ASSIGNMENT ▸
Of all the entries below, retype only the lines from the one with "exception monad; the" through the one with "(** [s.startswith(pre)] *)", exactly as they appear.

[Dataset entries]
•••

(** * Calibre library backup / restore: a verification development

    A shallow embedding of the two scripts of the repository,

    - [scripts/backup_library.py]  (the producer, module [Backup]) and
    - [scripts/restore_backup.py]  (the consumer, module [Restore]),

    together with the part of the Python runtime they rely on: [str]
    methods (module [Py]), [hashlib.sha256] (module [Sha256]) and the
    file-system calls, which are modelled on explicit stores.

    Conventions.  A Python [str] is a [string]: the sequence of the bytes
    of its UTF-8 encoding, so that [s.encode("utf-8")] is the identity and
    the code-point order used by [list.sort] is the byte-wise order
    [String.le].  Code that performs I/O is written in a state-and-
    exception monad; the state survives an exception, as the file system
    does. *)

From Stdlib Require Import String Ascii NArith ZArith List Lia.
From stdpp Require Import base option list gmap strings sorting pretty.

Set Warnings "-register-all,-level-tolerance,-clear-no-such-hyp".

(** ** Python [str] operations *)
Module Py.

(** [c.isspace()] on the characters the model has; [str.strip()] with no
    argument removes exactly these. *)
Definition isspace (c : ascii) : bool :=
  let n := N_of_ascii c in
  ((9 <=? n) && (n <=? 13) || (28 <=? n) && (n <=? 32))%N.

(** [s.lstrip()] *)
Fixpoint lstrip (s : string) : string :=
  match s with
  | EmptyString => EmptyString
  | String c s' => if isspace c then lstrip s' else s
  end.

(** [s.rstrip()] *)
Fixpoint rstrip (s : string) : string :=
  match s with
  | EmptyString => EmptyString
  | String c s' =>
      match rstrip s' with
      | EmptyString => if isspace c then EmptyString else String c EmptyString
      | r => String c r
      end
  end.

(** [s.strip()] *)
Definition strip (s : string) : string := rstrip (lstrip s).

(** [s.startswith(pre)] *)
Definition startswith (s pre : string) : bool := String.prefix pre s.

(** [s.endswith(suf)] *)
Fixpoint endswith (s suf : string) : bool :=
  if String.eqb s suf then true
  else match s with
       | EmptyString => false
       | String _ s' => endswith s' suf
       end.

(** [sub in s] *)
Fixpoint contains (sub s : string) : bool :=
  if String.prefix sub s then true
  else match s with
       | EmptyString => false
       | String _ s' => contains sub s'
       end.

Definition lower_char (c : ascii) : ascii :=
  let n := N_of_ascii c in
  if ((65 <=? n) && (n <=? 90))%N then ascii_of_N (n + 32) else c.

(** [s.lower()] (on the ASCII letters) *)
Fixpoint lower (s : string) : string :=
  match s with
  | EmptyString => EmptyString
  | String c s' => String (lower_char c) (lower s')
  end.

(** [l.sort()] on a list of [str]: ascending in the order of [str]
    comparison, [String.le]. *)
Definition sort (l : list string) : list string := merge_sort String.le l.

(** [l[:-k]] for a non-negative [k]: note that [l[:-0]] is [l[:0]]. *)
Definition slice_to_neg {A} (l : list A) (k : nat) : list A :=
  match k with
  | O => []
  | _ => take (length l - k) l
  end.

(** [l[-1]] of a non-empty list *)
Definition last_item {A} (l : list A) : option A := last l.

•••

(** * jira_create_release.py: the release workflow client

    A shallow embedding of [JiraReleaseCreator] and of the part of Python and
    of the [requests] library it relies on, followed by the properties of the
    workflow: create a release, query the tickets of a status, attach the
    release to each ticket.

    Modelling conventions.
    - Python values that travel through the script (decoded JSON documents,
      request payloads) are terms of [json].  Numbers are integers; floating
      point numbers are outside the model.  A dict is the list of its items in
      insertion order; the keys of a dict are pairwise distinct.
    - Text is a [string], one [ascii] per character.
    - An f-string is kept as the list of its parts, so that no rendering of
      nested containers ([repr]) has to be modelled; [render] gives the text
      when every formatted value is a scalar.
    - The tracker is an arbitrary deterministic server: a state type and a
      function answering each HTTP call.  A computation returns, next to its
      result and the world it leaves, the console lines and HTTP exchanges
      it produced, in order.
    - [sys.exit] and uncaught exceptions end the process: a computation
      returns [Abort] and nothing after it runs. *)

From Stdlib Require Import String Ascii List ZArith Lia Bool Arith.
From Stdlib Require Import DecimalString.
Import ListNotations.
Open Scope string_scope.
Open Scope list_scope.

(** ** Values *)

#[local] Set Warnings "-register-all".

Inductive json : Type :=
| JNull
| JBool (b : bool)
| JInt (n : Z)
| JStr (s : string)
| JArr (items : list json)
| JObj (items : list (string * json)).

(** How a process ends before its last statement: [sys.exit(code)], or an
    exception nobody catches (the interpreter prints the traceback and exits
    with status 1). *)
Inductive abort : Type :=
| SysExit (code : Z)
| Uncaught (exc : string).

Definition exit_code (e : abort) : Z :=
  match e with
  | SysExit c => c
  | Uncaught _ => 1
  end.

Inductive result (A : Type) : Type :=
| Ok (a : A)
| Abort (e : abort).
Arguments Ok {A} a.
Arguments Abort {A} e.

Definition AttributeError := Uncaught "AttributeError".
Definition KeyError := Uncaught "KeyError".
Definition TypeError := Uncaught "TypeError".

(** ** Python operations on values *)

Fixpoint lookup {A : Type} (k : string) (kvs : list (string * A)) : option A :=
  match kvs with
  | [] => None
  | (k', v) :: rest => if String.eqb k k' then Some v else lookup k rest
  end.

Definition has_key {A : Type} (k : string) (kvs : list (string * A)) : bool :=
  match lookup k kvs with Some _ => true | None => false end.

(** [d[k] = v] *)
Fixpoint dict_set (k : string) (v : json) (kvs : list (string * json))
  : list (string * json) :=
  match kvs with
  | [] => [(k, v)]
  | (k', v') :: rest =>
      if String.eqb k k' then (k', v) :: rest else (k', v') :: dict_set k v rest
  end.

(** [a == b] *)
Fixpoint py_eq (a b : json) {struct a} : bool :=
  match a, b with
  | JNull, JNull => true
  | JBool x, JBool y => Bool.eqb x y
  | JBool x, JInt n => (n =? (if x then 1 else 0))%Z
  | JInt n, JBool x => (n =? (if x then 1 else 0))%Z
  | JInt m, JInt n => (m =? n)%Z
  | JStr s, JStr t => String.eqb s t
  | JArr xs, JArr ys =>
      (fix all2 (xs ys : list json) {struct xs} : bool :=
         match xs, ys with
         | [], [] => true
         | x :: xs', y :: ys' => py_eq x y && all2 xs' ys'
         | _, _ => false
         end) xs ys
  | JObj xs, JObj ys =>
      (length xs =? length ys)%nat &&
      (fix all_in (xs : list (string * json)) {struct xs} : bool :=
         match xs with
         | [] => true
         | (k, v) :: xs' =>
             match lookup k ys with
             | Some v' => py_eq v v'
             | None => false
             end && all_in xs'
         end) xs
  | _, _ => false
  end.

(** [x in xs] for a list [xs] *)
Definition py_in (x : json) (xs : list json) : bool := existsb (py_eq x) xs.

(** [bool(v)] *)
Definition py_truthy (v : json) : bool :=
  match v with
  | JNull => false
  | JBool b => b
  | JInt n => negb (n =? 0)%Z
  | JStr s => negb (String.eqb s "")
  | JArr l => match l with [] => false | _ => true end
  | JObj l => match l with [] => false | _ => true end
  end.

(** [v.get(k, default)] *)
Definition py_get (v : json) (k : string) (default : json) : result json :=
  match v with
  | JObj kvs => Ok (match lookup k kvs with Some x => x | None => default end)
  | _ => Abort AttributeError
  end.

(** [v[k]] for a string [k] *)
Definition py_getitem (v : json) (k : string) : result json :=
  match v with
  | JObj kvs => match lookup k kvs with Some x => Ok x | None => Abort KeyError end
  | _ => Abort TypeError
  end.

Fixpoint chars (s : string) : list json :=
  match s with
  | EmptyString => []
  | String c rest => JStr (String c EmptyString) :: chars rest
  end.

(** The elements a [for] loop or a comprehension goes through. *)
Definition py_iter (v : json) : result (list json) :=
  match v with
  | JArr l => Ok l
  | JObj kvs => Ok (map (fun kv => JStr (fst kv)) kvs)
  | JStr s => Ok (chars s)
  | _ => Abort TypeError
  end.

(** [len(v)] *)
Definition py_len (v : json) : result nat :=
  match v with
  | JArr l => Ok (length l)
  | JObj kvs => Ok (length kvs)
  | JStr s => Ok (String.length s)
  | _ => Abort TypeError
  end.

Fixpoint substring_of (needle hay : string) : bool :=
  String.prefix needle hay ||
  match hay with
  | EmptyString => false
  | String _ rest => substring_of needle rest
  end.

•••

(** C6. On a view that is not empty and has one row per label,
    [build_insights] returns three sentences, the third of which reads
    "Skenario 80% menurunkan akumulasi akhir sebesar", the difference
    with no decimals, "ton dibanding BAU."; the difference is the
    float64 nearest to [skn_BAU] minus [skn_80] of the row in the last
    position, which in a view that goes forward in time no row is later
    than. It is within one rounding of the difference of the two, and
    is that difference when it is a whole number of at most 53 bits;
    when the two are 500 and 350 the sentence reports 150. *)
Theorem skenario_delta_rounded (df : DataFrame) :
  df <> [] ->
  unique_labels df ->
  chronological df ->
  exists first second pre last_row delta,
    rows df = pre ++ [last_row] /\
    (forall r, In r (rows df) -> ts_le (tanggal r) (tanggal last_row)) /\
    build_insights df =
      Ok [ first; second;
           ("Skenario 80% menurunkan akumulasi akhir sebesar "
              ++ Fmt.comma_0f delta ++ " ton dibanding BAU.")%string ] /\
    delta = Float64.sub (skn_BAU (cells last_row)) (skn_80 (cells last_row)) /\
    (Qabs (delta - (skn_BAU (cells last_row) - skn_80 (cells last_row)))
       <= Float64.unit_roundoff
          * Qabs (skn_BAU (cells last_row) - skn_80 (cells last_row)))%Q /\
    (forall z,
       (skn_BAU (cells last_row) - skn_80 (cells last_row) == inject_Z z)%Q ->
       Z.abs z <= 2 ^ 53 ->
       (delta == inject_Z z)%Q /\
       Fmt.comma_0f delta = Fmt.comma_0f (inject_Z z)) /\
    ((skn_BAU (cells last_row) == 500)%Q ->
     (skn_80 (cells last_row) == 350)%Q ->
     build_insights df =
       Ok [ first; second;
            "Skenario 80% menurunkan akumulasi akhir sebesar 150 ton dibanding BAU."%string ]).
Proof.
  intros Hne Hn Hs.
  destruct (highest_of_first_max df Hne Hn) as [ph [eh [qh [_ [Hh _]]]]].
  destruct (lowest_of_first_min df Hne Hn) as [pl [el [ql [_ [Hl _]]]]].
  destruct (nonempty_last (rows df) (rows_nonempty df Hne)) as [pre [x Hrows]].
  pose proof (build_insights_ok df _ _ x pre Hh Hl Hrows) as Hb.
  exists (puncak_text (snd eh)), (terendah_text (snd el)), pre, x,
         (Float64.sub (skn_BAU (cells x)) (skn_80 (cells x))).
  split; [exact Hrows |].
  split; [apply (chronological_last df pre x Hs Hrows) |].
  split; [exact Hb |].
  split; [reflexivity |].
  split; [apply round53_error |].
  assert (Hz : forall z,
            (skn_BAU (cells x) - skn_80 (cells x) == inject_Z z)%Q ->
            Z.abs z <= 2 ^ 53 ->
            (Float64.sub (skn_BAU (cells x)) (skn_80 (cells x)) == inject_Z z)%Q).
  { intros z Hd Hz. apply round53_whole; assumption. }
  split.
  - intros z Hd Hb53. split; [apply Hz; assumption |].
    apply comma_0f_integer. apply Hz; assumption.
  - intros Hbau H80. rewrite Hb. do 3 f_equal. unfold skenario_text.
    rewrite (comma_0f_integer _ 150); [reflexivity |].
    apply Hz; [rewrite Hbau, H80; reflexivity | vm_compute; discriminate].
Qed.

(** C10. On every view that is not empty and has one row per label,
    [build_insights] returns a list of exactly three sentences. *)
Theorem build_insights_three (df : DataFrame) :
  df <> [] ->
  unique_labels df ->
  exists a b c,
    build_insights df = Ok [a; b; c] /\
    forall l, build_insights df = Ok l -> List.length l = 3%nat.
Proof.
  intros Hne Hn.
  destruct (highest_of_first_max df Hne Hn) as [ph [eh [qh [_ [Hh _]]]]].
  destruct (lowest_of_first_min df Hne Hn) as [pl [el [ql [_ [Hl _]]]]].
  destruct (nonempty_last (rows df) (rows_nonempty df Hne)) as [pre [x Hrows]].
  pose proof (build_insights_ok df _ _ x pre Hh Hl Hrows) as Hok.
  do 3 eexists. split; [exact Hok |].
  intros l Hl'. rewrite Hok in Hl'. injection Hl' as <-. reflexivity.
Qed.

•••

OUTPUT BELOW ▸
    exception monad; the state survives an exception, as the file system
    does. *)

From Stdlib Require Import String Ascii NArith ZArith List Lia.
From stdpp Require Import base option list gmap strings sorting pretty.

Set Warnings "-register-all,-level-tolerance,-clear-no-such-hyp".

(** ** Python [str] operations *)
Module Py.

(** [c.isspace()] on the characters the model has; [str.strip()] with no
    argument removes exactly these. *)
Definition isspace (c : ascii) : bool :=
  let n := N_of_ascii c in
  ((9 <=? n) && (n <=? 13) || (28 <=? n) && (n <=? 32))%N.

(** [s.lstrip()] *)
Fixpoint lstrip (s : string) : string :=
  match s with
  | EmptyString => EmptyString
  | String c s' => if isspace c then lstrip s' else s
  end.

(** [s.rstrip()] *)
Fixpoint rstrip (s : string) : string :=
  match s with
  | EmptyString => EmptyString
  | String c s' =>
      match rstrip s' with
      | EmptyString => if isspace c then EmptyString else String c EmptyString
      | r => String c r
      end
  end.

(** [s.strip()] *)
Definition strip (s : string) : string := rstrip (lstrip s).

(** [s.startswith(pre)] *)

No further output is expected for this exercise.